Le donazioni che sono giunte e proseguono ad arrivare all’Associazione “Uniti per il territorio della provincia di Cremona” sono molto numerose e di entità spesso elevate. Vi attendavate una risposta così corale e questa spiccata sensibilità?
Sappiamo sicuramente che in questo territorio è molto forte il senso corale di intervento e di umanità; lo abbiamo dimostrato anche in questa circostanza di grande emergenza dove sia i singoli cittadini ma anche le imprese hanno saputo, e sanno tutt’ora, lasciare segnali importanti.
Prova di grande responsabilità e senso civico l’immediata adozione e in certi casi prima delle disposizioni degli enti preposti di tutti i protocolli sanitari di prevenzione che, aspetto a volte trascurato, per le aziende gia in difficoltà rappresenta un ulteriore onere sia pur sostenuto con convinzione, poiché nessuno rimborserà tale centro di costo.
Siamo sempre stati dell’idea che le imprese abbiano utilizzato presidi igienici e di sicurezza per mettere in sicurezza il personale ancor prima che il protocollo imponesse tali misure di salvaguardia come vincolanti all’operatività delle fabbriche. Certo permane ancora, per alcuni versi, la difficoltà di trovare alcuni dispositivi oggi fondamentali. Lo sforzo deve andare, invece, nella direzione di garantire la salvaguardia delle persone anche attraverso la reperibilità di presidi come mascherine, gel igienizzanti, camici etc.
Siamo però certi che le fabbriche sul nostro territorio siano luoghi sicuri dove si seguono protocolli di sicurezza.

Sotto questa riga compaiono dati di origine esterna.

(** ** extkeys.c: bucket selection and chains *)

Lemma my_calc_hash_mask (cache : extkey_cache_t) (blobid : Z) :
  well_formed cache ->
  my_calc_hash cache blobid
  = Z.land blobid (extkey_cache_get_bucketsize cache - 1).
Proof.
  intros [[Hpos Hmax] _]. unfold my_calc_hash.
  destruct (Z.eqb_spec (extkey_cache_get_bucketsize cache) 0) as [E|_];
    [lia|].
  apply ham_size_wrap_small.
  pose proof (land_mask_range blobid (extkey_cache_get_bucketsize cache - 1)
                ltac:(lia)).
  lia.
Qed.

Lemma my_calc_hash_in_range (cache : extkey_cache_t) (blobid : Z) :
  well_formed cache ->
  (Z.to_nat (my_calc_hash cache blobid)
   < length (extkey_cache_buckets cache))%nat.
Proof.
  intros Hwf. rewrite my_calc_hash_mask by assumption.
  destruct Hwf as [[Hpos Hmax] Hlen].
  pose proof (land_mask_range blobid (extkey_cache_get_bucketsize cache - 1)
                ltac:(lia)).
  lia.
Qed.


Lemma chain_find_unlink_other (blobid other : Z) (chain : list extkey_t) :
  other <> blobid ->
  chain_find blobid (chain_unlink other chain) = chain_find blobid chain.
Proof.
  intros Hne. induction chain as [|e rest IH]; simpl; [reflexivity|].
  destruct (Z.eqb_spec (extkey_get_blobid e) other) as [Eo|No].
  - destruct (Z.eqb_spec (extkey_get_blobid e) blobid) as [Eb|Nb];
      [congruence | reflexivity].
  - simpl. rewrite IH. reflexivity.
Qed.

Lemma chain_find_absent (blobid : Z) (chain : list extkey_t) :
  (forall e, In e chain -> extkey_get_blobid e <> blobid) ->
  chain_find blobid chain = None.
Proof.
  induction chain as [|e rest IH]; simpl; intros Hall; [reflexivity|].
  destruct (Z.eqb_spec (extkey_get_blobid e) blobid) as [E|N].
  - exfalso. apply (Hall e); auto.
  - apply IH. intros e' He'. apply Hall. auto.
Qed.

Lemma bucket_entries (cache : extkey_cache_t) (h : Z) (e : extkey_t) :
  In e (extkey_cache_get_bucket cache h) -> In e (entries cache).
Proof.
  unfold extkey_cache_get_bucket, entries.
  destruct (extkey_cache_buckets cache !! Z.to_nat h) as [chain|] eqn:E;
    simpl; [|tauto].
  intros He. apply in_concat. exists chain. split; [|assumption].
  apply list_elem_of_In. eapply list_elem_of_lookup_2. exact E.
Qed.


Lemma my_calc_hash_bucketsize (c1 c2 : extkey_cache_t) (blobid : Z) :
  extkey_cache_get_bucketsize c1 = extkey_cache_get_bucketsize c2 ->
  my_calc_hash c1 blobid = my_calc_hash c2 blobid.
Proof. intros E. unfold my_calc_hash. now rewrite E. Qed.
(** * Platform-chain executor, fee calculator, validator manager, gossip
      tracker, dynamic fees configuration and linked list: a shallow
      embedding of the Go sources, the properties the specification states
      about them and further properties read off the code.

    Conventions.
    - Go's [uint64] is a [Z] in [0, 2^64) with the wrap-around written out.
    - Go's [int] indices of the gossip tracker are [nat] (they are results of
      [len]); the caller-supplied [limit] is a [Z].
    - Go maps are stdpp [gmap]s; reading a missing key yields the zero value.
    - A Go function returning [(T, error)] returns [result T]. *)

From Stdlib Require Import ZArith NArith Lia List Bool.
From stdpp Require Import gmap list fin_maps sorting.

Local Open Scope Z_scope.

(** ** Errors and results *)

Inductive result (E A : Type) : Type :=
| Ok (a : A)
| Err (e : E).
Arguments Ok {E A} a.
Arguments Err {E A} e.

Definition bind {E A B} (r : result E A) (k : A -> result E B) : result E B :=
  match r with
  | Ok a => k a
  | Err e => Err e
  end.

Notation "'let*' x ':=' r 'in' k" := (bind r (fun x => k))
  (at level 10, x pattern, r at level 100, k at level 200).

(** ** 64-bit unsigned arithmetic *)

Definition MaxUint64 : Z := 2 ^ 64 - 1.

Definition wrap64 (x : Z) : Z := x mod 2 ^ 64.

Definition is_u64 (x : Z) : Prop := 0 <= x <= MaxUint64.

(** ** Gossip tracker (network/gossip_tracker.go) *)

Module Gossip.

(** [ids.NodeID] is a 20-byte identifier; it is read here as the number the
    bytes spell. The zero value is the all-zero identifier. *)
Abbreviation NodeID := N (only parsing).
Definition EmptyNodeID : NodeID := 0%N.

(** Modelled from the spec: [ids.BigBitSet], a bitset over a compact integer
    index space backed by an arbitrary-precision natural number. The source
    of the type is not part of the repository subset; the operations are the
    ones the tracker calls. *)
Abbreviation BigBitSet := N (only parsing).

Definition NewBigBitSet : BigBitSet := 0%N.
Definition bsAdd (b : BigBitSet) (i : nat) : BigBitSet := N.setbit b (N.of_nat i).
Definition bsRemove (b : BigBitSet) (i : nat) : BigBitSet := N.clearbit b (N.of_nat i).
Definition bsContains (b : BigBitSet) (i : nat) : bool := N.testbit b (N.of_nat i).
Definition bsUnion (b other : BigBitSet) : BigBitSet := N.lor b other.
Definition bsDifference (b other : BigBitSet) : BigBitSet := N.ldiff b other.
(** Number of bits needed to write the set down: one more than the highest
    member, zero for the empty set. *)
Definition bsLen (b : BigBitSet) : nat := N.to_nat (N.size b).

Record GossipTracker : Type := mkGossipTracker {
  local : BigBitSet;
  knownPeers : gmap N N;
  peersToIndices : gmap N nat;
  indicesToPeers : gmap nat N
}.

Definition NewGossipTracker : GossipTracker :=
  {| local := NewBigBitSet;
     knownPeers := ∅;
     peersToIndices := ∅;
     indicesToPeers := ∅ |}.

Definition Contains (g : GossipTracker) (id : NodeID) : bool :=
  bool_decide (is_Some (knownPeers g !! id)).

Definition Add (g : GossipTracker) (id : NodeID) : GossipTracker * bool :=
  match peersToIndices g !! id with
  | Some _ => (g, false)
  | None =>
      let tail := size (peersToIndices g) in
      ({| local := bsAdd (local g) tail;
          knownPeers := <[id := NewBigBitSet]> (knownPeers g);
          peersToIndices := <[id := tail]> (peersToIndices g);
          indicesToPeers := <[tail := id]> (indicesToPeers g) |}, true)
  end.

(** The body of the loop of [Remove] over everyone else's known set. *)
Definition swapTail (idx tail : nat) (known : BigBitSet) : BigBitSet :=
  let known :=
    if decide (idx ≠ tail) then
      if bsContains known tail then bsAdd known idx else bsRemove known idx
    else known in
  bsRemove known tail.

Definition Remove (g : GossipTracker) (id : NodeID) : GossipTracker * bool :=
  match peersToIndices g !! id with
  | None => (g, false)
  | Some idx =>
      let evicted := default EmptyNodeID (indicesToPeers g !! idx) in
      let tail := (size (peersToIndices g) - 1)%nat in
      let i2p :=
        if decide (idx ≠ tail) then
          <[idx := default EmptyNodeID (indicesToPeers g !! tail)]> (indicesToPeers g)
        else indicesToPeers g in
      let p2i :=
        if decide (idx ≠ tail) then
          <[default EmptyNodeID (indicesToPeers g !! tail) := idx]> (peersToIndices g)
        else peersToIndices g in
      ({| local := bsRemove (local g) tail;
          knownPeers := swapTail idx tail <$> delete evicted (knownPeers g);
          peersToIndices := delete evicted p2i;
          indicesToPeers := delete tail i2p |}, true)
  end.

Fantasia e genio italico: numerose aziende, anche in provincia di Cremona, stanno riconvertendo la produzione per contribuire alla emergenza COVID19. Un sintomo anche di vitalità, di voglia di combattere e di ricominciare.
Molte aziende hanno riconvertito parte della loro attività per fronteggiare l’emergenza, penso ad alcune aziende cosmetiche o tessili della nostra Provincia. Purtroppo la burocrazia non ci aiuta perché le imprese, anche in casi di riconversione legati ad un’urgenza come questa, devono attendere certificazioni ed autorizzazioni. In questi casi le procedure andrebbero seriamente accelerate e snellite, il tempo è poco. Sarebbe fondamentale superare i lunghi iter burocratici.
Dibattuto il tema della chiusura totale delle aziende: fare tutta l’erba un fascio non è mai saggio. A determinate condizioni numeriche, di adeguate casistiche logistiche di spazi e luoghi, di stretta osservanza dei presidi sanitari, il fatto che alcune aziende possano gradualmente riprendere risponde a molteplici esigenze: mantenere in vita l’azienda, i posti di lavoro, pagare gli stipendi, alimentare minimamente l’indotto e contribuire a tenere acceso il motore dell’economia nazionale.
L’Italia è l’unico Paese che ha fermato le attività salvo una serie di attività considerate essenziali. La nostra idea era quella di lasciare spontaneamente la libertà delle imprese di fermarsi o meno condizionatamente all’utilizzo di tutti i presidi di sicurezza e di igiene necessari. Chi non era in regola andava fermato.
Il rischio che corriamo oggi è molto serio: se non gestita bene questa fase economica potrebbe portare a danni enormi come la recessione e la totale depressione dell’economia.
In un Paese come il nostro, dove la manifattura la fa da padrone, ci auguriamo che le imprese possano riprendere la propria attività quanto prima perché i danni irrevocabili dell’economia non li recupereremmo più.
Quale potrebbe essere la fase due di questa situazione?
Probabilmente la fase due dovrebbe già essere iniziata. Ci sono tre punti principali sui quali dovremmo focalizzarci credo. In primis oggi dovremmo disporre di sistemi di prevenzione certi, ovvero test rapidi per verificare e valutare le condizioni delle persone; modalità quindi che ci permettano effettuare verifiche sui grandi numeri.
Sarebbe poi fondamentale non indebolire il sistema economico e tornare quindi nell’arco di poco a riaprire le fabbriche purché siano sicure.
Infine sarebbe necessaria una strategia comune che rimetta grande liquidità negli Stati per cittadini, famiglie, imprese onde evitare che questa situazione si trasformi davvero in una crisi ingestibile.